The central bank's action could be "a first step" to shifting away from its negative interest rates policy, even allowing shorter-term interest rates to rise, said Toyoki Sameshima, a senior analyst at SBI Securities Co. "This should be a plus for banks."

Both Kiuchi and Sameshima added that the Bank of Japan's move may also encourage banks to consider increasing dividends or resuming purchases of its own shares from the open market, which will help boost their share prices in the long run.

The widened trading band, alongside other policy tweaks, boosted the shares of major banks, whose profits have been suffering from ultra-low interest rates. Shares of Mitsubishi UFJ Financial Group Inc. and Sumitomo Mitsui Financial Group Inc. rose about 2.0% on March 19 while Mizuho Financial Group Inc. was flat, outperforming the broader market where the Nikkei Stock Average dropped 1.4%.

"We think the [Bank of Japan's] policy announcements are positive for earnings at banks, and think the way it has paid due regard to the impact of sustained accommodative monetary policy on both the financial system and earnings at financial institutions will provide support for bank stocks," Nomura analyst Ken Takamiya wrote in a March 19 note.

Japanese banks have been struggling to drive profit growth amid chronically low interest rates. The domestic loan-deposit margin at Japanese major banks dropped to less than 1.0% in 2020 from more than 1.5% in 2008, according to data from the central bank.

MUFG, for instance, had planned to keep dividends for the current fiscal year the same as the previous fiscal year.
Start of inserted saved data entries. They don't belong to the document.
(* ===== verification/Guardar.v ===== *)
(** The pieces of saving in ESTRATOS: the nodes and the blocks of directory
    entries that a change of the tree needs.
    Source: src/platform/drivers/storage/estratos/src/escritura/guardar.rs.

    Every function builds a fresh 4096-byte block and says how many of its bytes
    count; the block of before is an argument and is not touched. *)

From Stdlib Require Import ZifyNat.
From stdpp Require Import gmap.
From S2P Require Import Prelude Formato.

Definition ENTRADAS_POR_BLOQUE : nat := (BLOQUE / ENTRADA_LEN)%nat.

Definition nodo_de_fichero (datos : list Z) : result (list Z) FormatError :=
  if (RESIDENTE_MAX <? length datos)%nat then Err BadField else
  a <-? attr_residente ATTR_DATOS datos ;;
  n <-? con (nodo_nuevo Archivo) a ;; Ok (nodo_encode n).

Definition nodo_de_fichero_grande (size niveles : Z) (raiz : BlockPtr) : result (list Z) FormatError :=
  a <-? en_bloques ATTR_DATOS size niveles raiz ;;
  n <-? con (nodo_nuevo Archivo) a ;; Ok (nodo_encode n).

Definition nodo_de_directorio_vacio : list Z := nodo_encode (nodo_nuevo Directorio).

Definition nodo_de_directorio (entradas : BlockPtr) (bytes : Z) : result (list Z) FormatError :=
  a <-? en_bloques ATTR_ENTRADAS bytes 0 entradas ;;
  n <-? con (nodo_nuevo Directorio) a ;; Ok (nodo_encode n).

(** [&previas[i * ENTRADA_LEN..(i + 1) * ENTRADA_LEN]]. *)
Definition celda (previas : list Z) (i : nat) : list Z := slice (i * ENTRADA_LEN) ENTRADA_LEN previas.

(** The block written, and how many of its bytes count. *)
Definition bloque_nuevo : Type := list Z * nat.

(** The loop of [entradas_con]. *)
Fixpoint sin_igual (previas nombre : list Z) (i n : nat) : result unit FormatError :=
  match n with
  | O => Ok tt
  | S n =>
      e <-? entrada_decode (celda previas i) ;;
      if bool_decide (e_nombre_str e = nombre) then Err BadField else sin_igual previas nombre (S i) n
  end.

Definition entradas_con (previas nombre : list Z) (p : BlockPtr) : result bloque_nuevo FormatError :=
  let cuantas := (length previas / ENTRADA_LEN)%nat in
  if negb (Nat.eqb (length previas mod ENTRADA_LEN) 0) then Err BadField
  else if (ENTRADAS_POR_BLOQUE <? cuantas + 1)%nat then Err BadField
  else
    nueva <-? entrada_nueva nombre p ;;
    _ <-? sin_igual previas nombre 0 cuantas ;;
    let dst := put 0 previas (replicate BLOQUE 0) in
    let fin := (cuantas * ENTRADA_LEN)%nat in
    Ok (put fin (entrada_encode nueva) dst, (fin + ENTRADA_LEN)%nat).

(** The loop with [break] of [entradas_repuntando] and [entradas_sin]. *)
Fixpoint primera (previas nombre : list Z) (i n : nat) : result (option nat) FormatError :=
  match n with
  | O => Ok None
  | S n =>
      e <-? entrada_decode (celda previas i) ;;
      if se_llama e nombre then Ok (Some i) else primera previas nombre (S i) n
  end.

Definition entradas_repuntando (previas nombre : list Z) (p : BlockPtr) : result bloque_nuevo FormatError :=
  let cuantas := (length previas / ENTRADA_LEN)%nat in
  if negb (Nat.eqb (length previas mod ENTRADA_LEN) 0) then Err BadField
  else
    c <-? primera previas nombre 0 cuantas ;;
    cual <-? ok_or c BadField ;;
    nueva <-? entrada_nueva nombre p ;;
    let dst := put 0 previas (replicate BLOQUE 0) in
    Ok (put (cual * ENTRADA_LEN) (entrada_encode nueva) dst, (cuantas * ENTRADA_LEN)%nat).

(** The loop that copies every cell but one. *)
Fixpoint copia_sin (previas : list Z) (quitar i n : nat) (dst : list Z) (fin : nat) : bloque_nuevo :=
  match n with
  | O => (dst, fin)
  | S n =>
      if Nat.eqb i quitar then copia_sin previas quitar (S i) n dst fin
      else copia_sin previas quitar (S i) n (put fin (celda previas i) dst) (fin + ENTRADA_LEN)
  end.

Definition entradas_sin (previas nombre : list Z) : result bloque_nuevo FormatError :=
  let cuantas := (length previas / ENTRADA_LEN)%nat in
  if negb (Nat.eqb (length previas mod ENTRADA_LEN) 0) then Err BadField
  else
    q <-? primera previas nombre 0 cuantas ;;
    quitar <-? ok_or q BadField ;;
    Ok (copia_sin previas quitar 0 cuantas (replicate BLOQUE 0) 0).

(** The loop of [entradas_renombrando]: it has no [break]. *)
Fixpoint ultima (previas viejo nuevo : list Z) (i n : nat) (cual : option (nat * BlockPtr))
  : result (option (nat * BlockPtr)) FormatError :=
  match n with
  | O => Ok cual
  | S n =>
      e <-? entrada_decode (celda previas i) ;;
      if se_llama e nuevo && negb (se_llama e viejo) then Err BadField
      else ultima previas viejo nuevo (S i) n (if se_llama e viejo then Some (i, nodo e) else cual)
  end.

Definition entradas_renombrando (previas viejo nuevo : list Z) : result bloque_nuevo FormatError :=
  let cuantas := (length previas / ENTRADA_LEN)%nat in
  if negb (Nat.eqb (length previas mod ENTRADA_LEN) 0) then Err BadField
  else
    c <-? ultima previas viejo nuevo 0 cuantas None ;;
    cn <-? ok_or c BadField ;;
    renombrada <-? entrada_nueva nuevo (snd cn) ;;
    let dst := put 0 previas (replicate BLOQUE 0) in
    Ok (put (fst cn * ENTRADA_LEN) (entrada_encode renombrada) dst, (cuantas * ENTRADA_LEN)%nat).

(** * The directory that is meant: a list of entries *)

Definition bytes_de (es : list Entrada) : list Z := concat (entrada_encode <$> es).

(** What a block written by these functions stands for. *)
Definition bloque_de (es : list Entrada) : bloque_nuevo :=
  (pad BLOQUE (bytes_de es), (length es * ENTRADA_LEN)%nat).

Definition posicion (nombre : list Z) (es : list Entrada) : option nat :=
  position (fun e => se_llama e nombre) es.

(** How a reader finds a name: the first entry that is called so. *)
Definition buscar (nombre : list Z) (es : list Entrada) : option BlockPtr :=
  nodo <$> List.find (fun e => se_llama e nombre) es.

Definition con_spec (es : list Entrada) (nombre : list Z) (p : BlockPtr) : result (list Entrada) FormatError :=
  if (ENTRADAS_POR_BLOQUE <? length es + 1)%nat then Err BadField
  else
    nueva <-? entrada_nueva nombre p ;;
    if existsb (fun e => bool_decide (e_nombre_str e = nombre)) es then Err BadField
    else Ok (es ++ [nueva]).

Definition repuntando_spec (es : list Entrada) (nombre : list Z) (p : BlockPtr) : result (list Entrada) FormatError :=
  i <-? ok_or (posicion nombre es) BadField ;;
  nueva <-? entrada_nueva nombre p ;; Ok (<[i := nueva]> es).

Definition sin_spec (es : list Entrada) (nombre : list Z) : result (list Entrada) FormatError :=
  i <-? ok_or (posicion nombre es) BadField ;; Ok (delete i es).

Fixpoint last_with {A} (p : A -> bool) (l : list A) : option (nat * A) :=
  match l with
  | [] => None
  | x :: l =>
      match last_with p l with
      | Some (k, y) => Some (S k, y)
      | None => if p x then Some (O, x) else None
      end
  end.

Definition renombrando_spec (es : list Entrada) (viejo nuevo : list Z) : result (list Entrada) FormatError :=
  if existsb (fun e => se_llama e nuevo && negb (se_llama e viejo)) es then Err BadField
  else
    c <-? ok_or (last_with (fun e => se_llama e viejo) es) BadField ;;
    r <-? entrada_nueva nuevo (nodo (snd c)) ;; Ok (<[fst c := r]> es).

Definition lift (r : result (list Entrada) FormatError) : result bloque_nuevo FormatError :=
  es <-? r ;; Ok (bloque_de es).

(** * The functions do what is meant *)

Lemma celdas_ok es : Forall entrada_ok es -> Forall (fun e => length (entrada_encode e) = ENTRADA_LEN) es.
Proof. intros H. eapply Forall_impl; [exact H|]. intros e He. apply (entrada_slices e He). Qed.

Lemma length_bytes_de es : Forall entrada_ok es -> length (bytes_de es) = (length es * ENTRADA_LEN)%nat.
Proof. intros H. by apply length_concat_celdas, celdas_ok. Qed.

Lemma cuantas_bytes es : Forall entrada_ok es ->
  (length (bytes_de es) / ENTRADA_LEN)%nat = length es /\
  Nat.eqb (length (bytes_de es) mod ENTRADA_LEN) 0 = true.
Proof.
  intros H. rewrite length_bytes_de by done. split; [by apply Nat.div_mul|].
  by rewrite Nat.Div0.mod_mul.
Qed.

Lemma celda_lookup es i e : Forall entrada_ok es -> es !! i = Some e ->
  celda (bytes_de es) i = entrada_encode e.
Proof. intros H Hi. apply slice_celda; [by apply celdas_ok|done]. Qed.

Lemma celda_decode es i e : Forall entrada_ok es -> es !! i = Some e ->
  entrada_decode (celda (bytes_de es) i) = Ok e.
Proof.
  intros H Hi. rewrite (celda_lookup _ _ _ H Hi), <- (app_nil_r (entrada_encode e)).
  apply entrada_roundtrip_app. by apply (Forall_lookup_1 _ _ _ _ H Hi).
Qed.

(** The loops, from cell [i] on. *)
Section Bucles.
Variable es : list Entrada.
Hypothesis Hes : Forall entrada_ok es.
#[local] Abbreviation previas := (bytes_de es).

Lemma drop_cons i n : (i + S n = length es)%nat ->
  exists e, es !! i = Some e /\ drop i es = e :: drop (S i) es /\ entrada_decode (celda previas i) = Ok e.
Proof.
  intros H. destruct (lookup_lt_is_Some_2 es i ltac:(lia)) as [e He]. exists e.
  split_and!; [done|by apply drop_S|by apply celda_decode].
Qed.

Lemma sin_igual_spec nombre n : forall i, (i + n = length es)%nat ->
  sin_igual previas nombre i n =
  if existsb (fun e => bool_decide (e_nombre_str e = nombre)) (drop i es) then Err BadField else Ok tt.
Proof.
  induction n as [|n IH]; intros i Hi; [by rewrite drop_ge by lia|].
  destruct (drop_cons i n Hi) as (e & _ & -> & Hd). cbn [sin_igual existsb]. rewrite Hd. cbn [result_bind].
  case_if; [done|]. apply IH. lia.
Qed.

Lemma primera_spec nombre n : forall i, (i + n = length es)%nat ->
  primera previas nombre i n = Ok (Nat.add i <$> posicion nombre (drop i es)).
Proof.
  unfold posicion. induction n as [|n IH]; intros i Hi; [by rewrite drop_ge by lia|].
  destruct (drop_cons i n Hi) as (e & _ & -> & Hd). cbn [primera position]. rewrite Hd. cbn [result_bind].
  case_if; [cbn; do 2 f_equal; lia|]. rewrite IH by lia.
  destruct (position _ _); cbn; do 2 f_equal. lia.
Qed.

Lemma ultima_spec viejo nuevo n : forall i c, (i + n = length es)%nat ->
  ultima previas viejo nuevo i n c =
  if existsb (fun e => se_llama e nuevo && negb (se_llama e viejo)) (drop i es) then Err BadField
  else Ok (match last_with (fun e => se_llama e viejo) (drop i es) with
           | Some (k, e) => Some ((i + k)%nat, nodo e) | None => c end).
Proof.
  induction n as [|n IH]; intros i c Hi; [by rewrite drop_ge by lia|].
  destruct (drop_cons i n Hi) as (e & _ & -> & Hd). cbn [ultima existsb last_with]. rewrite Hd.
  cbn [result_bind]. destruct (se_llama e nuevo && negb (se_llama e viejo)); [done|]. cbn [orb].
  rewrite IH by lia. case_if; [done|]. f_equal.
  destruct (last_with _ _) as [[k e']|]; [do 2 f_equal; lia|]. case_if; [|done]. do 2 f_equal. lia.
Qed.

Lemma copia_sin_despues q n : forall i bs, (i + n = length es)%nat -> (q < i)%nat ->
  (length bs + n * ENTRADA_LEN <= BLOQUE)%nat ->
  copia_sin previas q i n (pad BLOQUE bs) (length bs) =
  (pad BLOQUE (bs ++ bytes_de (drop i es)), (length bs + n * ENTRADA_LEN)%nat).
Proof.
  induction n as [|n IH]; intros i bs Hi Hq Hb.
  { rewrite drop_ge by lia. cbn. by rewrite app_nil_r, Nat.add_0_r. }
  destruct (drop_cons i n Hi) as (e & He & -> & _). cbn [copia_sin].
  rewrite (proj2 (Nat.eqb_neq _ _)) by lia. rewrite (celda_lookup _ _ _ Hes He).
  pose proof (proj1 (entrada_slices e (Forall_lookup_1 _ _ _ _ Hes He))) as Hl. unfold ENTRADA_LEN in *.
  rewrite put_pad by lia. replace (length bs + 112)%nat with (length (bs ++ entrada_encode e))
    by (rewrite length_app; lia).
  rewrite IH by (rewrite ?length_app; lia). unfold bytes_de. rewrite fmap_cons. cbn [concat].
  rewrite <- app_assoc, length_app. f_equal. lia.
Qed.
The nation's largest bank by assets also halted its share buyback in the current fiscal year ending March 31, the first time in seven years.

Combined net profits at more than 100 Japanese major and regional banks for the fiscal year that ended in March 2020 plunged 50% from a year earlier to about ¥1.1 trillion, according to the Japanese Bankers Association.

As of March 19, US$1 was equivalent to ¥108.86.